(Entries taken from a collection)
####################
(** * Histories *)

(** What happens to the credentials of an occurrence: the owner and the runs load, set, add,
    copy and clear them. A history names who acts: the owner is first, and each snapshot
    comes after those that were taken before it. *)
Inductive cred_op :=
  | OpAddRedactions (names : list string)
  | OpLoad (name sourceEnv : string)
  | OpSet (name : string) (value : bytes)
  | OpLoadMCP (servers : list MCPServerConfig) (configuration : bytes)
  | OpSnapshot
  | OpClear.
(** The names that a harness loads and sets by itself are none of those [LoadMCP] uses. *)
Definition native_name (o : cred_op) : Prop :=
  match o with OpLoad name _ | OpSet name _ => forall host, name <> mcp_name host | _ => True end.

Section Histories.
Variable json_Unmarshal : string -> option json.
Variable lookup : KeyLookup.
Definition cred_step (who : nat) (o : cred_op) (cs : list Credentials) (h : Heap) : list Credentials * Heap :=
  match cs !! who with
  | None => (cs, h)
  | Some c =>
      let set (r : Credentials * Heap) := (<[who := r.1]> cs, r.2) in
      match o with
      | OpAddRedactions names => set (AddRedactions json_Unmarshal lookup names c h)
      | OpLoad name sourceEnv => let '(_, _, c, h) := Load lookup name sourceEnv c h in set (c, h)
      | OpSet name value => set (credentials_Set name value c h)
      | OpLoadMCP servers configuration => let '(_, c, h) := LoadMCP lookup servers configuration c h in set (c, h)
      | OpSnapshot => let (s, h) := Snapshot c h in (cs ++ [s], h)
      | OpClear => set (Clear c h)
      end
  end.
Fixpoint cred_run (ops : list (nat * cred_op)) (cs : list Credentials) (h : Heap) : list Credentials * Heap :=
  match ops with
  | [] => (cs, h)
  | (who, o) :: ops => let (cs, h) := cred_step who o cs h in cred_run ops cs h
  end.
(** The end of an occurrence: everybody clears what they hold. *)
Definition everybody_clears (cs : list Credentials) : list (nat * cred_op) := map (fun who => (who, OpClear)) (seq 0 (length cs)).

(** The values that the history's [AddRedactions] decode. *)
Definition decoded (ops : list (nat * cred_op)) (content : bytes) : Prop :=
  exists who names name, (who, OpAddRedactions names) ∈ ops /\ name ∈ names /\ serves lookup name content.

Section Keeping.
Context {spilled : bytes -> Prop} (h0 : Heap).
Definition op_ok (o : cred_op) : Prop :=
  native_name o /\
  match o with OpAddRedactions names => forall name content, name ∈ names -> serves lookup name content -> spilled content | _ => True end.
(** Everybody owns buffers of their own, allocated since the start; of the others
    allocated since, each is zeroed or spilled; those from before are as they were. *)
Record held (cs : list Credentials) (h : Heap) : Prop := {
  he_owns who c : cs !! who = Some c -> owns c h;
  he_apart who who' c c' a : cs !! who = Some c -> cs !! who' = Some c' -> owned c a -> owned c' a -> who = who';
  he_since who c a : cs !! who = Some c -> owned c a -> a ∉ dom h0;
  he_clean a : a ∉ dom h0 -> a ∈ dom h -> (exists who c, cs !! who = Some c /\ owned c a) \/ left_over (spilled := spilled) h a;
  he_before a : a ∈ dom h0 -> a ∈ dom h /\ h !! a = h0 !! a
}.
Lemma held_evolves cs h who c c' h' : held cs h -> cs !! who = Some c -> owns c' h' -> evolves (spilled := spilled) c h c' h' ->
  held (<[who := c']> cs) h'.
Proof.
  intros [Ho Hap Hsi Hcl Hbe] Hc Ho' [D F C N].
  assert (who < length cs)%nat as Hlt by (by apply lookup_lt_is_Some; eauto).
  assert (forall a, owned c' a -> a ∉ dom h0) as Hnew.
  { intros a [Ha|Ha]%N; [by eapply Hsi|]. intros Hd. by apply Ha, Hbe. }
  assert (forall who' d a, who' <> who -> cs !! who' = Some d -> owned d a -> a ∈ dom h /\ ~ owned c a) as Hother.
  { intros who' d a Hne Hd Ha. split; [by apply (ow_heap _ _ (Ho _ _ Hd))|]. intros Hca. by apply Hne, (Hap who' who d c a). }
  split.
  - intros who' d. destruct (decide (who = who')) as [<-|Hne]; [rewrite list_lookup_insert_eq by done; by intros [= <-]|].
    rewrite list_lookup_insert_ne by done. intros Hd. eapply owns_heap; [by eapply Ho|done].
  - assert (forall who' d a, who' <> who -> cs !! who' = Some d -> owned d a -> ~ owned c' a) as Hsep.
    { intros who' d a Hne Hd Ha Hca. destruct (Hother _ _ _ Hne Hd Ha) as [Hda Hna]. by apply N in Hca as [?|?]. }
    intros w1 w2 d1 d2 a. destruct (decide (who = w1)) as [<-|H1], (decide (who = w2)) as [<-|H2];
      rewrite ?list_lookup_insert_eq, ?list_lookup_insert_ne by done; [done| | |by apply Hap].
    + intros [= <-] Hd2 Ha1 Ha2. by destruct (Hsep w2 d2 a).
    + intros Hd1 [= <-] Ha1 Ha2. by destruct (Hsep w1 d1 a).
  - intros who' d a. destruct (decide (who = who')) as [<-|Hne]; [rewrite list_lookup_insert_eq by done; by intros [= <-] ?; apply Hnew|].
    rewrite list_lookup_insert_ne by done. by eapply Hsi.
  - intros a Ha Hd. assert (owned c a \/ a ∉ dom h -> (exists w d, <[who := c']> cs !! w = Some d /\ owned d a) \/ left_over (spilled := spilled) h' a) as Hour.
    { intros Hor. destruct (C a Hor Hd) as [Hca|]; [left; exists who, c'; by rewrite list_lookup_insert_eq|by right]. }
    destruct (decide (owned c a)) as [Hca|Hnc]; [by apply Hour; left|].
    destruct (decide (a ∈ dom h)) as [Hdh|Hdh]; [|by apply Hour; right].
    destruct (Hcl a Ha Hdh) as [(who' & d & Hd' & Hda)|Hl]; [left; exists who', d; split; [|done]|right].
    + rewrite list_lookup_insert_ne; [done|]. intros ->. by rewrite Hc in Hd'; simplify_eq.
    + eapply left_over_kept; [|exact Hl]. by apply F.
  - intros a Ha. destruct (Hbe a Ha) as [Hd He]. split; [by apply D|]. rewrite <- He. apply F; [done|]. intros Hca. by eapply Hsi.
Qed.
Lemma held_snapshot cs h who c s h' : held cs h -> cs !! who = Some c -> Snapshot c h = (s, h') -> held (cs ++ [s]) h'.
Proof.
  intros [Ho Hap Hsi Hcl Hbe] Hc Hs.
  destruct (Snapshot_ok (spilled := spilled) _ _ _ _ (Ho _ _ Hc) Hs) as (Hos & Hkeep & Hsep & Hnew & _).
  assert (forall a, a ∈ dom h -> a ∈ dom h') as Hd by (intros a Ha; apply elem_of_dom; rewrite Hkeep by done; by apply elem_of_dom).
  assert (forall w d a, cs !! w = Some d -> owned d a -> ~ owned s a) as Hx.
  { intros w d a Hd' Ha Hsa. apply (Hsep a Hsa). by apply (ow_heap _ _ (Ho _ _ Hd')). }
  split.
  - intros w d [Hd'|(_ & Hd')]%lookup_app_Some; [eapply owns_heap; [by eapply Ho|done]|].
    by apply list_lookup_singleton_Some in Hd' as [_ <-].
  - intros w1 w2 d1 d2 a [H1|(L1 & H1)]%lookup_app_Some [H2|(L2 & H2)]%lookup_app_Some.
    + by apply Hap.
    + apply list_lookup_singleton_Some in H2 as [_ <-]. intros Ha1 Ha2. by destruct (Hx _ _ _ H1 Ha1).
    + apply list_lookup_singleton_Some in H1 as [_ <-]. intros Ha1 Ha2. by destruct (Hx _ _ _ H2 Ha2).
    + apply list_lookup_singleton_Some in H1 as [H1 _], H2 as [H2 _]. lia.
  - intros w d a [Hd'|(_ & Hd')]%lookup_app_Some Ha; [by eapply Hsi|].
    apply list_lookup_singleton_Some in Hd' as [_ <-]. intros H0. by apply (Hsep a Ha), Hbe.
  - intros a Ha Hda. destruct (decide (a ∈ dom h)) as [Hdh|Hdh].
    + destruct (Hcl a Ha Hdh) as [(w & d & Hd' & Hown)|Hl].
      * left. exists w, d. split; [|done]. by apply lookup_app_l_Some.
      * right. eapply left_over_kept; [|exact Hl]. by apply Hkeep.
    + destruct (Hnew a Hdh Hda) as [Hown|Hl]; [left|by right]. exists (length cs), s. split; [|done].
      rewrite lookup_app_r by done. by rewrite Nat.sub_diag.
  - intros a Ha. destruct (Hbe a Ha) as [Hdh He]. split; [by apply Hd|]. by rewrite Hkeep.
Qed.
####################
Only the lines above that include the word "Lemma" belong in the answer; copy each one.

Lemma held_evolves cs h who c c' h' : held cs h -> cs !! who = Some c -> owns c' h' -> evolves (spilled := spilled) c h c' h' ->
Lemma held_snapshot cs h who c s h' : held cs h -> cs !! who = Some c -> Snapshot c h = (s, h') -> held (cs ++ [s]) h'.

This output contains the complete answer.